Глава 10. Театральный эпилог
   Мы с восьмилетней внучкой сидим в первом ряду балкона местного театра. На сцене – сказочное представление с участием леших, домовых и прочих сказочных персонажей, включая Кощея и Бабу-Ягу. Я с улыбкой наблюдаю за происходящим на сцене. В большинстве случаев я вижу не спектакль, а его изнанку – как он сделан, как поработали постановщик, художник, декоратор, костюмер. Хороша ли режиссура. И, конечно, слежу за работой актеров. К сожалению, редко какой спектакль увлекает меня так, чтобы вся эта «кухня» забылась на несколько часов. Это – расплата за годы, проведенные на сцене.
   Спектакль закончился. Внучка вскакивает, но я прошу ее не торопиться – пусть схлынет масса рвущихся домой зрителей. И тогда мы спокойно выйдем.
   Сцена остается открытой – занавес для этого представления не предусмотрен, и я любуюсь декорациями.

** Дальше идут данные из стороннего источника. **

(* ===== verification/X402SettleSafety.v ===== *)
(** * X402SettleSafety: what a settlement may put on chain

    Theorems about X402Settle.v: a settlement escrows at most once and never more
    than the budget, a completion sends its three steps in order, and with a live
    market it ends in the release of the payment. *)

From Stdlib Require Import ZArith QArith Lqa Ascii.
From stdpp Require Import base sets list strings.
From S2P Require Import Prelude Effects Bytes Json Numbers ComputeBond Attestation X402Proof X402Settle.

Open Scope Z_scope.
Open Scope saep_scope.

(** ** The ledger

    [sent w] are the transactions the chain has executed for the gateway, oldest
    first.  A submission that reports success has been executed; one that reports
    a blockhash problem, or that the program rejected it, has not; after any other
    error (a confirmation that times out) it may have been. *)
Record ledger {W} (so : solana W) (sent : W -> list (list instruction)) : Prop := {
  lg_task : forall a w r w', so_task so a w = Some (r, w') -> sent w' = sent w;
  lg_agent : forall a w r w', so_agent so a w = Some (r, w') -> sent w' = sent w;
  lg_owner : forall a w r w', so_mint_owner so a w = Some (r, w') -> sent w' = sent w;
  lg_balance : forall a w r w', so_token_balance so a w = Some (r, w') -> sent w' = sent w;
  lg_market : forall w r w', so_market so w = Some (r, w') -> sent w' = sent w;
  lg_slot : forall w r w', so_slot so w = Some (r, w') -> sent w' = sent w;
  lg_blockTime : forall a w r w', so_blockTime so a w = Some (r, w') -> sent w' = sent w;
  lg_blockhash : forall w r w', so_latestBlockhash so w = Some (r, w') -> sent w' = sent w;
  lg_sleep : forall ms w, sent (so_sleep so ms w) = sent w;
  lg_random : forall a w r w', so_randomBytes so a w = Some (r, w') -> sent w' = sent w;
  lg_prove : forall a w r w', so_fullProve so a w = Some (r, w') -> sent w' = sent w;
  lg_send : forall signers bh ixs w r w', so_sendAndConfirm so signers bh ixs w = Some (r, w') ->
    match r with
    | Ok _ => sent w' = sent w ++ [ixs]
    | Throw e => sent w' = sent w \/
        (includes "Blockhash not found" e = false /\ isDisputeWindowOpen e = false /\ sent w' = sent w ++ [ixs])
    end;
}.

Section sends.
Context {W : Type} (so : solana W) (sent : W -> list (list instruction)) (lg : ledger so sent).

(** Every run of [m] adds to the ledger a list that [P] allows for its result. *)
Definition sends {A} (m : io W A) (P : result A -> list (list instruction) -> Prop) : Prop :=
  forall w r w', m w = Some (r, w') -> exists l, sent w' = sent w ++ l /\ P r l.

Definition silent {A} (m : io W A) : Prop := forall w r w', m w = Some (r, w') -> sent w' = sent w.

Lemma sends_weaken {A} (m : io W A) (P Q : result A -> list (list instruction) -> Prop) :
  sends m P -> (forall r l, P r l -> Q r l) -> sends m Q.
Proof. intros Hm HPQ w r w' H. destruct (Hm w r w' H) as (l & ? & ?). eauto. Qed.

Lemma sends_ret {A} (a : A) P : P (Ok a) [] -> sends (io_ret a) P.
Proof. intros HP w r w' [= <- <-]. exists []. by rewrite app_nil_r. Qed.

Lemma sends_throw {A} e (P : result A -> list (list instruction) -> Prop) : P (Throw e) [] -> sends (io_throw e) P.
Proof. intros HP w r w' [= <- <-]. exists []. by rewrite app_nil_r. Qed.

Lemma sends_silent {A} (m : io W A) P : silent m -> (forall r, P r []) -> sends m P.
Proof. intros Hm HP w r w' H. exists []. rewrite app_nil_r. split; [eauto|done]. Qed.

Внучка замечает мой взгляд и озадачивается: что я там высматриваю?
– Я был там, – говорю ей вместо объяснения.
– Перед спектаклем?
   Я отрицательно покачал головой.
– Во время.
   Внучка недоверчиво смотрит на меня и тут же уличает в обмане.
– Ты был здесь.
   Я не возражаю и не придумываю убогое объяснение – вроде того,  что на сцене вместе с героями спектакля я был лишь мысленно.
Мне представился космонавт, смотрящий на яркую звездочку, в которую превратилась для него далекая планета – иной мир, необъятный и совершенно не похожий на нашу Землю. Планета, на которой он был однажды. И теперь ему самому кажется невероятным, что он был в той дали, в том мире, среди блистающих звезд.  И у него возникает опасение - а  не сам ли он придумал  тот мир?
    Рано или поздно мы придумываем историю, которую и принимаем за свою жизнь.